Instructions for the task
The line with "(** An exception", the line with "match exn_class e", and all lines between them in the material below: return these exactly, and no others.
·····
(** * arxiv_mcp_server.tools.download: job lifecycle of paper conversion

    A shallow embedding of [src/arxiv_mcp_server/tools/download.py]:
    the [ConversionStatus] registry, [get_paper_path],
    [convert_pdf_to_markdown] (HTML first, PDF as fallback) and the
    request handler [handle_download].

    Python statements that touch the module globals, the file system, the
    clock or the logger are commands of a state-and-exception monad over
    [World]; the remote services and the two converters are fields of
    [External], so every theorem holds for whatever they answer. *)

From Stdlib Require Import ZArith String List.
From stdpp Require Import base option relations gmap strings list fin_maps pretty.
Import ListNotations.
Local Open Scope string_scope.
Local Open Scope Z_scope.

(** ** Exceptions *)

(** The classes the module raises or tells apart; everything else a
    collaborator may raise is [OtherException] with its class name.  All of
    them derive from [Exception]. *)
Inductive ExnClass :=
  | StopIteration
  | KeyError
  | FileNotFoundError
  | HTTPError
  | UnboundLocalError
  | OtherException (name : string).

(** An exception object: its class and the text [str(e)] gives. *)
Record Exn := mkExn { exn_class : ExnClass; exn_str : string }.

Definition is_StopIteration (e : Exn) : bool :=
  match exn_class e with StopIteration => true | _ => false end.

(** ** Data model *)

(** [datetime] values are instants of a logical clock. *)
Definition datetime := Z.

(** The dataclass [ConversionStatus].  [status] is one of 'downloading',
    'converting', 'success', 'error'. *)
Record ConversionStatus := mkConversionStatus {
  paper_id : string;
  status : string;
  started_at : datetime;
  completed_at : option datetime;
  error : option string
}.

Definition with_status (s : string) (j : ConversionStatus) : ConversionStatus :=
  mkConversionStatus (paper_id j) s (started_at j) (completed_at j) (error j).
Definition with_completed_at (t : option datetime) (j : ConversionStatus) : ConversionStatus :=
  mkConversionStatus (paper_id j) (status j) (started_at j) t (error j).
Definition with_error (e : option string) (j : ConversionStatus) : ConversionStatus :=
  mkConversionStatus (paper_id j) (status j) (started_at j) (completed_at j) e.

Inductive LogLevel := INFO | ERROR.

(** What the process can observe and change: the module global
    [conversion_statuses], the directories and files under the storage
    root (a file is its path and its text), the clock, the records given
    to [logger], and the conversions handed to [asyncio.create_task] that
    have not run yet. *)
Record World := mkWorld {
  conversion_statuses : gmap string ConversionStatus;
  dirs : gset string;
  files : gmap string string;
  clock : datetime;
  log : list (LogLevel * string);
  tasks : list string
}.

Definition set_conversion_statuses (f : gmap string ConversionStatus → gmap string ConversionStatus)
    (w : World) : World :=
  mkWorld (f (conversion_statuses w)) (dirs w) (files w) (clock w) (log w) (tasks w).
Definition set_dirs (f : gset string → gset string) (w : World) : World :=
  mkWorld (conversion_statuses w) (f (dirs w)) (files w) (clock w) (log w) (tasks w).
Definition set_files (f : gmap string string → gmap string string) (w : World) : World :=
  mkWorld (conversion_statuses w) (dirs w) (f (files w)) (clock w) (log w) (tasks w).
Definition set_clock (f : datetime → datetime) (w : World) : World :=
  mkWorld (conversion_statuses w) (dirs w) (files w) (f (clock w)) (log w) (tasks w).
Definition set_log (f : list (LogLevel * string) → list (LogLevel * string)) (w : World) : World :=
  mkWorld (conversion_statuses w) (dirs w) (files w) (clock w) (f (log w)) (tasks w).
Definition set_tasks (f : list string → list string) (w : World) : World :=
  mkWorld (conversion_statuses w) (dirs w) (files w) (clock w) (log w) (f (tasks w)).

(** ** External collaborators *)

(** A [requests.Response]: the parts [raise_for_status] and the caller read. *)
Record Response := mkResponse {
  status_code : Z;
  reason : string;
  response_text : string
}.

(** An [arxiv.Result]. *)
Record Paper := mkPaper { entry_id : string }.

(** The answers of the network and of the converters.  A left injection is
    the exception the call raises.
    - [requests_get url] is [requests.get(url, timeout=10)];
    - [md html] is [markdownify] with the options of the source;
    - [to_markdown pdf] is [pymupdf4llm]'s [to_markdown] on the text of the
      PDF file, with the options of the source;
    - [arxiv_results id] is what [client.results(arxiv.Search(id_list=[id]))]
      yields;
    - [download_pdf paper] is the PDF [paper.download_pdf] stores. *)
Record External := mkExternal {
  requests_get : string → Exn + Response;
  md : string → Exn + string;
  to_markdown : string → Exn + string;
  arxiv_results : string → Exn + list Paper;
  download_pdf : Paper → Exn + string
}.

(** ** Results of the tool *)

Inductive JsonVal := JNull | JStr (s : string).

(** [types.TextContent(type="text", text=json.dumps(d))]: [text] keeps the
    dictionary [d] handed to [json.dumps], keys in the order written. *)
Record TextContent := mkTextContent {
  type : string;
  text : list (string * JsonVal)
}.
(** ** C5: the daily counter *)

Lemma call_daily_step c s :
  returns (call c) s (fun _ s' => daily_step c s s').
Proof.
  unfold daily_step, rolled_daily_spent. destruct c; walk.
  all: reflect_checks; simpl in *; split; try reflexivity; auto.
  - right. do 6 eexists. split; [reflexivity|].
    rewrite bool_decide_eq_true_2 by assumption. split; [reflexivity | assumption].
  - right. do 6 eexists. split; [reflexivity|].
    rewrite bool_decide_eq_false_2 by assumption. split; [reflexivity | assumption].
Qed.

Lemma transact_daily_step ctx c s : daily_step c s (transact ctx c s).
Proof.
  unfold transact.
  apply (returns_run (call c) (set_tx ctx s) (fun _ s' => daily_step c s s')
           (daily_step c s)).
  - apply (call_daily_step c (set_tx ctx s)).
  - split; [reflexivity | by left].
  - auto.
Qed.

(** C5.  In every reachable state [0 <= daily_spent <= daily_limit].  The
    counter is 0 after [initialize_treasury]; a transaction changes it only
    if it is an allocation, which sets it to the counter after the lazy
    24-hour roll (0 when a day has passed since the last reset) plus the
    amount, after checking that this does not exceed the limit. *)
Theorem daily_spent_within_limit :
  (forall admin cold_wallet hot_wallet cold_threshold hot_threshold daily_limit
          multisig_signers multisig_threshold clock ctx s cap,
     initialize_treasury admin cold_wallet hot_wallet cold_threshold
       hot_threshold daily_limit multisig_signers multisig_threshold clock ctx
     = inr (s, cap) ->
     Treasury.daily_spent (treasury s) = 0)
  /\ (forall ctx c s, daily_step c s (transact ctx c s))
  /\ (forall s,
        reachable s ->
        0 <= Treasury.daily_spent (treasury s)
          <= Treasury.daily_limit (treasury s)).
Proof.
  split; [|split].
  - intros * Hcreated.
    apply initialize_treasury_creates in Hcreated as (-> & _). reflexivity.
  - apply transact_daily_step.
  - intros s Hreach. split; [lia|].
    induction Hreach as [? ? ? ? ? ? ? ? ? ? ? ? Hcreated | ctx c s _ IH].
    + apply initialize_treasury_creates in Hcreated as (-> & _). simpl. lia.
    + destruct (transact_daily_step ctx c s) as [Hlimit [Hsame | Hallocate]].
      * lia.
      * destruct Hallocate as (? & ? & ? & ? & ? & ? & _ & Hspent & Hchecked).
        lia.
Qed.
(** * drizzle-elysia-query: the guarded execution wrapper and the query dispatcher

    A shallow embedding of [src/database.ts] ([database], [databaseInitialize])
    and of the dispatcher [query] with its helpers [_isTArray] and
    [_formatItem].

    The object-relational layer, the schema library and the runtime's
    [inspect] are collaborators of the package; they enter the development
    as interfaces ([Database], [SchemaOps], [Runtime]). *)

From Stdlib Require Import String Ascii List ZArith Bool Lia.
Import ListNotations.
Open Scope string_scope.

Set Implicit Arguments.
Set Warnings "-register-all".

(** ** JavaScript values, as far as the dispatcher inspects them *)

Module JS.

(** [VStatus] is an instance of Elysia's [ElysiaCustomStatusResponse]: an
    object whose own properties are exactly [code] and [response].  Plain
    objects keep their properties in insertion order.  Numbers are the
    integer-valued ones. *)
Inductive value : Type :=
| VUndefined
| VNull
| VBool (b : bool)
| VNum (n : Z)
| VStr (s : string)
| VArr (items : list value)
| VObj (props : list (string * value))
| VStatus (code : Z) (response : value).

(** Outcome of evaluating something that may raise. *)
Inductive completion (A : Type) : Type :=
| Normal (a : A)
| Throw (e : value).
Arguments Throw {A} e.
·····
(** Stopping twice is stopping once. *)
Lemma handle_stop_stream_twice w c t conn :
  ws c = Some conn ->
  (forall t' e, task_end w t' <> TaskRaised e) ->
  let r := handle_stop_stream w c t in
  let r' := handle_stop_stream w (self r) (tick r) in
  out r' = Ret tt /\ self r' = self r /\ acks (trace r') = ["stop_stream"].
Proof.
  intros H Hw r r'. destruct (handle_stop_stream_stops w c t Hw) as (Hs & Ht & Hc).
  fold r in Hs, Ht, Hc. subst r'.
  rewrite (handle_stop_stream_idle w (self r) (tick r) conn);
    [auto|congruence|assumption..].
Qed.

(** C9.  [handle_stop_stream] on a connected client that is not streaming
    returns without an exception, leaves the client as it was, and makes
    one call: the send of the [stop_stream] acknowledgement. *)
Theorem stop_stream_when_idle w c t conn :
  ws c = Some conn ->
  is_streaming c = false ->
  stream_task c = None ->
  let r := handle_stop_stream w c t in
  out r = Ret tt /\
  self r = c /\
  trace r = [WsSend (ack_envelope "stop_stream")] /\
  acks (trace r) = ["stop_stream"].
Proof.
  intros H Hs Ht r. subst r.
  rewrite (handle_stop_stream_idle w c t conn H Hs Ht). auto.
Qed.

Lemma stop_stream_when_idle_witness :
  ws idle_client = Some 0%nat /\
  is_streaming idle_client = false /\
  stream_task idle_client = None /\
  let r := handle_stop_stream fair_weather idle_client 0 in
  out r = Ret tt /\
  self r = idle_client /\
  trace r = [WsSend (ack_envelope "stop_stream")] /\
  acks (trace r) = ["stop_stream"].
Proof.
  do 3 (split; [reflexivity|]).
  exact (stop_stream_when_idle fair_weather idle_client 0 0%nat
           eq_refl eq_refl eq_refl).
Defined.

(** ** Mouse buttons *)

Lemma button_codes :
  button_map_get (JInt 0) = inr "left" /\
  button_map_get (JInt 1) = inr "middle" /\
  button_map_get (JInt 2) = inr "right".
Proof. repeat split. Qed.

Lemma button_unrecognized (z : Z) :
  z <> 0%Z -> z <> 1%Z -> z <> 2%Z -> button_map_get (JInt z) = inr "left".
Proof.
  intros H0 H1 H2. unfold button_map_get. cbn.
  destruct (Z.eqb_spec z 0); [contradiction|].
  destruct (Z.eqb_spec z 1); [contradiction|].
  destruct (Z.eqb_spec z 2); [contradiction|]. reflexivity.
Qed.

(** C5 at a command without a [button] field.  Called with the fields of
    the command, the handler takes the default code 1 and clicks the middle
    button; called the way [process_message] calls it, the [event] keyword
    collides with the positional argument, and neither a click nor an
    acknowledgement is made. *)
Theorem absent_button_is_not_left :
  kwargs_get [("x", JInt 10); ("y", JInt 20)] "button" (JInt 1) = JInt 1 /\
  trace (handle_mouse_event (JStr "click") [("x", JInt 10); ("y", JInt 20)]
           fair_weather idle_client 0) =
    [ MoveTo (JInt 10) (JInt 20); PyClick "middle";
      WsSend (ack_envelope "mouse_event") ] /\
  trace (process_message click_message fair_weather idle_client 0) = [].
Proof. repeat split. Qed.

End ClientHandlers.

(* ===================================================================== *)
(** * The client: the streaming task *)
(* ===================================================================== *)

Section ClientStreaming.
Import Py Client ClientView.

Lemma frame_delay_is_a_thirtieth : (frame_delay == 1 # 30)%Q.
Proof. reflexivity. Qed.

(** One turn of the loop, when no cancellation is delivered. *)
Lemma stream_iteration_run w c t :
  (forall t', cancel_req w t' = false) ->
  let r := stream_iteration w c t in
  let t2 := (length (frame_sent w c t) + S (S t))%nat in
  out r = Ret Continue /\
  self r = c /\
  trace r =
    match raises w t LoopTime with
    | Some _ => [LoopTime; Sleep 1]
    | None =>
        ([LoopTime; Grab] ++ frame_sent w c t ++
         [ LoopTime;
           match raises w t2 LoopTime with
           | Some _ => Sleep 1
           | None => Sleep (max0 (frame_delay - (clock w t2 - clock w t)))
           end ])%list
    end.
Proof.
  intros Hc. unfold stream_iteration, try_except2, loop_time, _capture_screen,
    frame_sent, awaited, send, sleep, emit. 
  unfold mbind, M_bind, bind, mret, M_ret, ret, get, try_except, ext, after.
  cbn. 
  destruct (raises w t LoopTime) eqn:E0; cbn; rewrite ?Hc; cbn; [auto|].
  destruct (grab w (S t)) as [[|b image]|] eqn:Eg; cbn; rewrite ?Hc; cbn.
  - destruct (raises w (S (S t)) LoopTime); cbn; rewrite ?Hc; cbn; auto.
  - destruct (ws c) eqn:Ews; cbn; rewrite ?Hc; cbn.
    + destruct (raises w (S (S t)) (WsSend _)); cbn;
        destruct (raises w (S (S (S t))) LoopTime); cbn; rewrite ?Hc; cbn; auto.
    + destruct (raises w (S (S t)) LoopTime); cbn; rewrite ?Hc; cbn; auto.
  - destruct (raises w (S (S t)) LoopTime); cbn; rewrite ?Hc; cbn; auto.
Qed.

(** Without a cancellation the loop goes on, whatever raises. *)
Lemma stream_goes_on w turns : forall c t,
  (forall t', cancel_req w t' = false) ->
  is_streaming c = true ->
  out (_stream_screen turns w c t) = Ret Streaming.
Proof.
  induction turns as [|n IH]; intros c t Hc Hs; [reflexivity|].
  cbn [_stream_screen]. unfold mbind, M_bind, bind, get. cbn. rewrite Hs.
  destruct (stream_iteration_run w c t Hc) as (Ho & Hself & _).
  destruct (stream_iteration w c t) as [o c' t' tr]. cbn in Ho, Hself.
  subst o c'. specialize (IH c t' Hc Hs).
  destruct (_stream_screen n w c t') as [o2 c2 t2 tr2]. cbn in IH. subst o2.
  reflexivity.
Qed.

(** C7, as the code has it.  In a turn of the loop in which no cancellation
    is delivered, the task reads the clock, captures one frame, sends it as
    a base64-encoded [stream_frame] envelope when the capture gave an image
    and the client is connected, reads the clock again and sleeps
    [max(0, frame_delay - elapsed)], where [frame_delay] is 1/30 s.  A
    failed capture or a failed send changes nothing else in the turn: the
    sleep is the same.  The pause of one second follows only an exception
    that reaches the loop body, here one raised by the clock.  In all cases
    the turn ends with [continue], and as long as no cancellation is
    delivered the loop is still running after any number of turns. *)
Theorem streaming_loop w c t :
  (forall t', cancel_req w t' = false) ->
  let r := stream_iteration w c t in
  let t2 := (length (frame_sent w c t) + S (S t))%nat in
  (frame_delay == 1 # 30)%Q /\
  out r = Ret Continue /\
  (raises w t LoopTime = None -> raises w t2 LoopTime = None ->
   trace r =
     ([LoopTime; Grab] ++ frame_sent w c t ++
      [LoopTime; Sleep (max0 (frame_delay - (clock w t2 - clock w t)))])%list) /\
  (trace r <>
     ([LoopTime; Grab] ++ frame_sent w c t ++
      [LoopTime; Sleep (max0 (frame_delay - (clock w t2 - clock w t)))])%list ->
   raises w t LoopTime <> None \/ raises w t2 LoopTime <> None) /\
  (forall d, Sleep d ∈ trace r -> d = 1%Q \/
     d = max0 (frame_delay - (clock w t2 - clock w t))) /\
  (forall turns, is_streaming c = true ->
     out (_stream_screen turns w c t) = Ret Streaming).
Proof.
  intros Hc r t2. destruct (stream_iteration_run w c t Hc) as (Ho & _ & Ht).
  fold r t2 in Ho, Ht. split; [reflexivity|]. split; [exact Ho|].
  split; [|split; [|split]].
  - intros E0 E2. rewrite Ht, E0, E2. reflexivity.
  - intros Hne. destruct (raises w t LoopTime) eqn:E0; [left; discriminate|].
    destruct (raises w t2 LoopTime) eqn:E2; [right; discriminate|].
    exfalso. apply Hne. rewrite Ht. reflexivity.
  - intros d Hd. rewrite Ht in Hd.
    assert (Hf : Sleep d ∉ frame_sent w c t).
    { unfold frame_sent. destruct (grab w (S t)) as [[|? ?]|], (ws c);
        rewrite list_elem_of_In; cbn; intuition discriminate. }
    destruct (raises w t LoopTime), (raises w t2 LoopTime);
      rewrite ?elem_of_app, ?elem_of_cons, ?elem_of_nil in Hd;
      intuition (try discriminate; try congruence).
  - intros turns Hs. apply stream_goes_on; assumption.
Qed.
·····
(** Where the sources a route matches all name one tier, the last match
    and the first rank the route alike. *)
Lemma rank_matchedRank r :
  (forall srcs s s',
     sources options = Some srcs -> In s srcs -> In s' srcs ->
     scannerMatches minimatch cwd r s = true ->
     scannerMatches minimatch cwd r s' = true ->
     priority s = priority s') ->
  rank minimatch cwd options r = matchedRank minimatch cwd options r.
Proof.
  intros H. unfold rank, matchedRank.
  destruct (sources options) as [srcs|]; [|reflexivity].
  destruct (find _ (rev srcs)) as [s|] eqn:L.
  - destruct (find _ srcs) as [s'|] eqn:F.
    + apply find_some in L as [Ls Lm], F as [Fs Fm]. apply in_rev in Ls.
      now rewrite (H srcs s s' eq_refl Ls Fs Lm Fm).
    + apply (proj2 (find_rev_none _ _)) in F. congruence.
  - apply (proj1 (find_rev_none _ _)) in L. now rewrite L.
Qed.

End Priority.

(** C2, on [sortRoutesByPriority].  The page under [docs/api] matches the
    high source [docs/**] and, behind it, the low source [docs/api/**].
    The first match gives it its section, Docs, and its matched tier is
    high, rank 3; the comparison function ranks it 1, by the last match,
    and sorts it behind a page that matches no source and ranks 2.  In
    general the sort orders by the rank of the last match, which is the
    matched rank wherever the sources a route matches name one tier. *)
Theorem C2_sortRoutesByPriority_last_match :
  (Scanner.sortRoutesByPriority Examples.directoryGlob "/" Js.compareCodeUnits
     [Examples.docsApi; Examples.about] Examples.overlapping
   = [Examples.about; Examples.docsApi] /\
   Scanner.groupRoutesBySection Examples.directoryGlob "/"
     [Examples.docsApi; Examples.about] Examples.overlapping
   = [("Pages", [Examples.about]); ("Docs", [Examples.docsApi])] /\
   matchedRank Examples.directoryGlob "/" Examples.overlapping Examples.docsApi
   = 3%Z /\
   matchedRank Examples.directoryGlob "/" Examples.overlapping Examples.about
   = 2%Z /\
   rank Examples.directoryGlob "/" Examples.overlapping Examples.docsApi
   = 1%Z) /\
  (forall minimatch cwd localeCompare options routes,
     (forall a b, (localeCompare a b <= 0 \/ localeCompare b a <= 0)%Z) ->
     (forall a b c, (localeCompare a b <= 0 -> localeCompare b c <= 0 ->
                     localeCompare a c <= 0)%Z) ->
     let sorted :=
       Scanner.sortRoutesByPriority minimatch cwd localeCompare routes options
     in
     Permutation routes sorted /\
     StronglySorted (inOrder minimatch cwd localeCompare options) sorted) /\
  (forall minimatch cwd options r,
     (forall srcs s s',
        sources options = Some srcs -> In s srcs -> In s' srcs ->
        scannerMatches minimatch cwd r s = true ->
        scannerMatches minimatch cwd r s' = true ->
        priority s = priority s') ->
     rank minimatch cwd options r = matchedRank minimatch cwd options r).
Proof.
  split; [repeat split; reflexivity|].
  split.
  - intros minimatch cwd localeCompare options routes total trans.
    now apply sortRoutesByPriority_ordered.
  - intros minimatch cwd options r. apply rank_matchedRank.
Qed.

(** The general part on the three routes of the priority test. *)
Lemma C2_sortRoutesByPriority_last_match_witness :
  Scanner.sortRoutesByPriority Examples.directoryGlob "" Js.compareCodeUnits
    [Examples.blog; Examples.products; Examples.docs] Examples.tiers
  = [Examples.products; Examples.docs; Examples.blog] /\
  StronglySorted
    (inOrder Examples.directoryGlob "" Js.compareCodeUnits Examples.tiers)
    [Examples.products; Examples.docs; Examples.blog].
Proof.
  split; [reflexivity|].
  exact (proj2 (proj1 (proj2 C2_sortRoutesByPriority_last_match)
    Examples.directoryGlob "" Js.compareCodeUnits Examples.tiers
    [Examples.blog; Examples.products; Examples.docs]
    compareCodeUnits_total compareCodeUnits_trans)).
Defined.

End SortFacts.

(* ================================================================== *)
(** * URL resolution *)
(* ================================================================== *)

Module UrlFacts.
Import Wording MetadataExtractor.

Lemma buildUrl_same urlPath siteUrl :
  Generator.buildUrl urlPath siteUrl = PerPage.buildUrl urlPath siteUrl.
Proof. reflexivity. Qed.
·····
Answer box
(** An exception object: its class and the text [str(e)] gives. *)
Record Exn := mkExn { exn_class : ExnClass; exn_str : string }.

Definition is_StopIteration (e : Exn) : bool :=
  match exn_class e with StopIteration => true | _ => false end.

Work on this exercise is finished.